**Instructions to follow**
Please repeat exactly the lines below from the one containing "Lemma getitem_shape_one_bin (sh" down to the one containing "hist_getitem (Map.hist m)", both included, and nothing else.

[[ Supplied material, beginning ]]

(** ** Iterating over the bins *)

Lemma mapM_length {A B : Type} (f : A -> result B) (xs : list A) (ys : list B) :
  mapM f xs = Ok ys -> List.length ys = List.length xs.
Proof.
  revert ys. induction xs as [| x xs IH]; intros ys Hys; simpl in Hys.
  - injection Hys as <-. reflexivity.
  - inv_bind Hys. inv_bind Hys. injection Hys as <-. simpl.
    f_equal. apply IH. assumption.
Qed.

Lemma mapM_nth {A B : Type} (f : A -> result B) (xs : list A) (ys : list B) :
  mapM f xs = Ok ys ->
  forall i x, nth_error xs i = Some x ->
              exists y, f x = Ok y /\ nth_error ys i = Some y.
Proof.
  revert ys. induction xs as [| x0 xs IH]; intros ys Hys i x Hx.
  - destruct i; discriminate Hx.
  - simpl in Hys. inv_bind Hys. inv_bind Hys. injection Hys as <-.
    destruct i as [| i].
    + injection Hx as <-. exists a. split; [assumption | reflexivity].
    + apply (IH a0 Ha0 i x Hx).
Qed.

Lemma mapM_run {A B : Type} (f : A -> result B) (xs : list A) :
  (forall x, In x xs -> exists y, f x = Ok y) -> exists ys, mapM f xs = Ok ys.
Proof.
  induction xs as [| x xs IH]; intros Hall.
  - exists []. reflexivity.
  - destruct (Hall x (or_introl eq_refl)) as [y Hy].
    destruct IH as [ys Hys]; [intros x' Hx'; apply Hall; right; exact Hx' |].
    exists (y :: ys). simpl. rewrite Hy, Hys. reflexivity.
Qed.

(** The coordinates of a position below the number of items lie within
    the axes. *)
Lemma unravel_index_in_range (sh : list nat) :
  forall i, i < prod_shape sh ->
            Forall2 (fun n x => x < n) sh (Map.unravel_index i sh).
Proof.
  induction sh as [| n sh IH]; intros i Hi; cbn [Map.unravel_index].
  - constructor.
  - cbn [prod_shape fold_right] in Hi. fold (prod_shape sh) in Hi.
    assert (Hk : prod_shape sh <> 0) by (intros Hz; rewrite Hz in Hi; lia).
    constructor.
    + apply Nat.Div0.div_lt_upper_bound. lia.
    + apply IH. apply Nat.mod_upper_bound. exact Hk.
Qed.

Lemma slice_bounds_one (n x : nat) : x < n -> slice_bounds n x (x + 1) = (x, 1).
Proof.
  intros Hx. unfold slice_bounds.
  rewrite (Nat.min_l x n) by lia. rewrite (Nat.min_l (x + 1) n) by lia.
  f_equal. lia.
Qed.

Lemma getitem_shape_one_bin (sh idx : list nat) :
  Forall2 (fun n x => x < n) sh idx ->
  getitem_shape sh (map (fun x => ISlice x (x + 1)) idx)
  = Ok (map (fun _ => 1) sh).
Proof.
  induction 1 as [| n x sh idx Hx _ IH]; [reflexivity |].
  cbn [map getitem_shape]. rewrite IH. cbn [bind].
  rewrite (slice_bounds_one n x Hx). reflexivity.
Qed.

Lemma ints_in_range (sh idx : list nat) :
  Forall2 (fun n x => x < n) sh idx -> Forall2 in_range sh (map IInt idx).
Proof. induction 1; constructor; assumption. Qed.

Lemma axis_length_ints (sh idx : list nat) :
  List.length sh = List.length idx ->
  map2 axis_length sh (map IInt idx) = map (fun _ => 1) sh.
Proof.
  revert idx. induction sh as [| n sh IH]; intros [| x idx] Hlen;
    simpl in *; try discriminate; [reflexivity |].
  rewrite IH by lia. reflexivity.
Qed.

(** The array and the binning of the one-bin map cut out at the
    coordinates [idx]. *)
Lemma one_bin_parts (m : Map.t) (idx : list nat) :
  fits m ->
  Forall2 (fun n x => x < n) (hist_shape (Map.hist m)) idx ->
  exists h b,
    hist_getitem (Map.hist m) (map (fun x => ISlice x (x + 1)) idx) = Ok h
    /\ Binning.getitem (Map.binning m) (ITuple (map IInt idx)) = Ok b
    /\ hist_shape h = map (fun _ => 1) (hist_shape (Map.hist m))
    /\ Binning.shape b = hist_shape h.
Proof.
  intros Hfit Hidx. unfold fits in Hfit.
  assert (Hb : exists b,
             Binning.getitem (Map.binning m) (ITuple (map IInt idx)) = Ok b
             /\ Binning.shape b = map (fun _ => 1) (hist_shape (Map.hist m))).
  { cbn [Binning.getitem].
    destruct (dims_getitem_in_range (Map.binning m) (map IInt idx))
      as [b [Hb Hs]].
    - rewrite <- Hfit. apply ints_in_range. exact Hidx.
    - exists b. split; [exact Hb |].
      rewrite Hs, <- Hfit. apply axis_length_ints.
      eapply Forall2_length. exact Hidx. }
  destruct Hb as [b [Hb Hs]].
  destruct (Map.hist m) as [a | a]; cbn [hist_getitem hist_shape] in *;
    unfold nd_getitem; rewrite (getitem_shape_one_bin _ _ Hidx); cbn [bind];
    eexists; exists b; cbn [hist_shape nd_shape];
    (split; [reflexivity | split; [exact Hb | split; [reflexivity | exact Hs]]]).
Qed.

[[ Supplied material, end ]]

**Your solution**
Lemma getitem_shape_one_bin (sh idx : list nat) :
  Forall2 (fun n x => x < n) sh idx ->
  getitem_shape sh (map (fun x => ISlice x (x + 1)) idx)
  = Ok (map (fun _ => 1) sh).
Proof.
  induction 1 as [| n x sh idx Hx _ IH]; [reflexivity |].
  cbn [map getitem_shape]. rewrite IH. cbn [bind].
  rewrite (slice_bounds_one n x Hx). reflexivity.
Qed.

Lemma ints_in_range (sh idx : list nat) :
  Forall2 (fun n x => x < n) sh idx -> Forall2 in_range sh (map IInt idx).
Proof. induction 1; constructor; assumption. Qed.

Lemma axis_length_ints (sh idx : list nat) :
  List.length sh = List.length idx ->
  map2 axis_length sh (map IInt idx) = map (fun _ => 1) sh.
Proof.
  revert idx. induction sh as [| n sh IH]; intros [| x idx] Hlen;
    simpl in *; try discriminate; [reflexivity |].
  rewrite IH by lia. reflexivity.
Qed.

(** The array and the binning of the one-bin map cut out at the
    coordinates [idx]. *)
Lemma one_bin_parts (m : Map.t) (idx : list nat) :
  fits m ->
  Forall2 (fun n x => x < n) (hist_shape (Map.hist m)) idx ->
  exists h b,
    hist_getitem (Map.hist m) (map (fun x => ISlice x (x + 1)) idx) = Ok h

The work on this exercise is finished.